W szwedzkim regionie Skania, na trasie E22 pomiędzy Kristianstad a Hoerby, w zaspach śnieżnych utknęło od środy około 1000 samochodów. W czwartek kierowcy zostali ewakuowani dzięki interwencji wojska i służb ratowniczych. Trasa ma zostać odblokowana w piątek.
Wielu kierowców i członków ich rodzin spędziło noc w swoich autach lub trafiło do centrów kryzysowych zorganizowanych przez okoliczne gminy. Według gazety "Dagens Nyheter" jedną z poszkodowanych jest Polka Kasia Ociepka, która wraz z dziećmi spędziła w korku 16 godzin. Ostatecznie rodzina o godz. 1 w nocy mogła przenocować w sali gimnastycznej.
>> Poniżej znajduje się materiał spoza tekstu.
(** [resolve_category_id] only reads. *)
Lemma resolve_category_id_store_of identifier cats exps log :
  Forall wf_category cats ->
  ∃ r, resolve_category_id identifier (store_of cats exps log)
       = (Ret r, store_of cats exps log) ∧
       (r = None <->
        strip identifier = "" ∨
        ∀ c, c ∈ cats ->
             strip identifier ≠ c_id c ∧
             lower (strip identifier) ≠ lower (c_nome c)).
Proof.
  intros Hwf. unfold resolve_category_id.
  destruct (strip identifier) as [|a s] eqn:E; cbn [truthy negb].
  { exists None. split; [done|]. split; auto. }
  unfold bind. rewrite read_categories_store_of by done. unfold ret.
  eexists. split; [done|].
  rewrite fmap_None. split.
  - intros Hnone. right. intros c Hc.
    eapply find_none in Hnone; [|apply list_elem_of_In, elem_of_sorted, Hc].
    apply orb_false_iff in Hnone as [H1 H2].
    apply String.eqb_neq in H1, H2. done.
  - intros [?|Hall]; [done|].
    destruct (find _ _) as [c|] eqn:Hf; [|done].
    apply find_some in Hf as [Hin Hc].
    apply list_elem_of_In, elem_of_sorted in Hin.
    destruct (Hall c Hin) as [H1 H2].
    apply orb_true_iff in Hc as [Hc|Hc]; apply String.eqb_eq in Hc; done.
Qed.

Lemma update_category_blank category_id novo_nome w :
  strip novo_nome = "" ->
  update_category category_id novo_nome w = (Ret false, w).
Proof. intros H. unfold update_category. by rewrite H. Qed.

Lemma find_id_is_Some category_id cats :
  is_Some (find (fun c => String.eqb (c_id c) category_id) cats)
  <-> category_id ∈ c_id <$> cats.
Proof.
  induction cats as [|c cats IH]; cbn [find].
  - split; [by intros [? ?]|]. intros H. by apply elem_of_nil in H.
  - rewrite fmap_cons, elem_of_cons.
    destruct (String.eqb_spec (c_id c) category_id) as [->|Hne].
    + split; eauto.
    + rewrite IH. split; [auto|]. intros [?|?]; [congruence|done].
Qed.

Lemma update_category_collision category_id novo_nome cats exps log :
  Forall wf_category cats ->
  (∃ c, c ∈ cats ∧ c_id c ≠ category_id ∧
        lower (strip novo_nome) = lower (c_nome c)) ->
  update_category category_id novo_nome (store_of cats exps log)
  = (Ret false, store_of cats exps log).
Proof.
  intros Hwf (c & Hc & Hid & Hnome). unfold update_category.
  destruct (truthy (strip novo_nome)); cbn [negb]; [|done].
  unfold bind. rewrite load_categories_raw_store_of by done.
  destruct (find _ cats); [|done].
  assert (existsb (fun c => String.eqb (lower (strip novo_nome)) (lower (c_nome c))
                            && negb (String.eqb (c_id c) category_id)) cats
          = true) as ->; [|done].
  apply existsb_exists. exists c. split; [by apply list_elem_of_In|].
  rewrite Hnome, String.eqb_refl. cbn [andb].
  apply negb_true_iff. by apply String.eqb_neq.
Qed.

(** Every outcome of [update_category] on a well-formed store. *)
Lemma update_category_store_of category_id novo_nome cats exps log :
  Forall wf_category cats ->
  update_category category_id novo_nome (store_of cats exps log)
  = (Ret false, store_of cats exps log)
  ∨ (strip novo_nome ≠ "" ∧ category_id ∈ c_id <$> cats ∧
     (∀ c, c ∈ cats -> c_id c ≠ category_id ->
           lower (strip novo_nome) ≠ lower (c_nome c)) ∧
     update_category category_id novo_nome (store_of cats exps log)
     = (Ret true,
        store_of (rename_first category_id (strip novo_nome) cats) exps
          (log ++ [Wrote CATEGORIES_FILE
                     (categories_header ::
                        (category_row <$>
                           rename_first category_id (strip novo_nome) cats))]))).
Proof.
  intros Hwf. unfold update_category.
  destruct (truthy (strip novo_nome)) eqn:Ht; cbn [negb]; [|by left].
  unfold bind. rewrite load_categories_raw_store_of by done.
  destruct (find _ cats) as [t|] eqn:Hf; [|by left].
  destruct (existsb _ cats) eqn:Hex; [by left|]. right.
  split_and!.
  - by apply truthy_true.
  - apply find_id_is_Some. by rewrite Hf.
  - intros c Hc Hid Hnome.
    apply not_true_iff_false in Hex. apply Hex.
    apply existsb_exists. exists c. split; [by apply list_elem_of_In|].
    rewrite Hnome, String.eqb_refl. cbn [andb].
    apply negb_true_iff. by apply String.eqb_neq.
  - by rewrite save_categories_store_of.
Qed.

Lemma delete_category_default w : delete_category "1" w = (Ret false, w).
Proof. done. Qed.

Lemma length_filter_all {A} (P : A -> Prop) `{∀ x, Decision (P x)} (l : list A) :
  Forall P l -> filter P l = l.
Proof.
  induction 1 as [|x l Hx _ IH]; [done|].
  by rewrite filter_cons_True, IH.
Qed.

(** Every outcome of [delete_category] on a well-formed store. *)
Lemma delete_category_store_of category_id cats exps log :
  Forall wf_category cats -> Forall (fun e => is_id (e_id e)) exps ->
  category_id ≠ "1" ->
  let w := store_of cats exps log in
  let cats' := filter (fun c => c_id c ≠ category_id) cats in
  let log' := log ++ [Wrote CATEGORIES_FILE
                        (categories_header :: (category_row <$> cats'))] in
  let exps' := reassigned category_id "1" <$> (stripped_expense <$> exps) in
  ((category_id ∉ c_id <$> cats) ∧
   delete_category category_id w = (Ret false, w))
  ∨ (category_id ∈ (c_id <$> cats) ∧
     delete_category category_id w
     = (Ret true,
        if existsb (fun e => String.eqb (e_categoria_id e) category_id)
                   (stripped_expense <$> exps)
        then store_of cats' exps'
               (log' ++ [Wrote EXPENSES_FILE
                           (expenses_header :: (expense_row <$> exps'))])
        else store_of cats' exps log')).
Proof.
  intros Hwf Hwe Hne w cats' log' exps'. unfold delete_category.
  rewrite (proj2 (String.eqb_neq _ _)) by done.
  unfold bind. subst w. rewrite load_categories_raw_store_of by done.
  fold cats'.
  destruct (decide (category_id ∈ c_id <$> cats)) as [Hin|Hnin].
  - right. split; [done|].
    apply list_elem_of_fmap in Hin as (c & -> & Hc).
    pose proof (length_filter_lt (fun c' => c_id c' ≠ c_id c) cats c Hc) as Hlt.
    fold cats' in Hlt.
    rewrite (proj2 (Nat.eqb_neq _ _)) by (apply Nat.lt_neq, Hlt; by intros ?).
    rewrite save_categories_store_of. fold log'.
    unfold reassign_expenses_category, bind.
    rewrite load_expenses_raw_store_of by done.
    destruct (existsb _ _); [|done].
    by rewrite save_expenses_store_of.
  - left. split; [done|].
    assert (cats' = cats) as ->; [|by rewrite Nat.eqb_refl].
    apply length_filter_all. apply Forall_forall. intros c Hc Heq.
    apply Hnin. rewrite <- Heq. by apply list_elem_of_fmap_2.
Qed.

Lemma delete_expense_store_of expense_id cats exps log :
  Forall (fun e => is_id (e_id e)) exps ->
  let w := store_of cats exps log in
  let filtered :=
    filter (fun e => e_id e ≠ expense_id) (stripped_expense <$> exps) in
  delete_expense expense_id w = (Ret false, w)
  ∨ delete_expense expense_id w
    = (Ret true,
       store_of cats filtered
         (log ++ [Wrote EXPENSES_FILE
                    (expenses_header :: (expense_row <$> filtered))])).
Proof.
  intros Hwe w filtered. unfold delete_expense, bind. subst w.
  rewrite load_expenses_raw_store_of by done. fold filtered.
  destruct (_ =? _)%nat; [by left|right].
  by rewrite save_expenses_store_of.
Qed.

Lemma get_next_id_store_of cats exps log :
  Forall (fun e => is_id (e_id e)) exps ->
  ∃ m, (∀ e, e ∈ exps -> ∃ k, e_id e = str k ∧ k <= m) ∧
       get_next_id EXPENSES_FILE "id" (store_of cats exps log)
       = (Ret (str (m + 1)), store_of cats exps log).
Proof.
  intros Hwe.
  destruct (next_id_loop_bound exps 0 Hwe) as [_ Hb].
  eexists. split; [exact Hb|].
  unfold get_next_id, bind, exists_.
  cbn [content store_of expenses_csv].
  rewrite bool_decide_eq_true_2 by eauto. cbn [negb].
  unfold read_rows. cbn [content store_of expenses_csv].
  unfold ret, next_id_loop. by rewrite DictReader_expenses.
Qed.

Section WithFormat.

Context (format_2f : pyfloat -> string).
Według komunikatu policji w czwartek wszyscy pasażerowie samochodów osobowych zostali już ewakuowani, a na drodze pozostali jedynie kierowcy tirów. Teren jest jednak wciąż patrolowany przez policyjny helikopter.
Trwa usuwanie aut, które wpadły w zaspy. Kontynuowane są również prace związane z odśnieżaniem drogi. Służbom drogowym pomagają wojskowe pojazdy opancerzone, w tym gąsienicowe. Jak zapowiedziano, trasa powinna być przejezdna w piątek.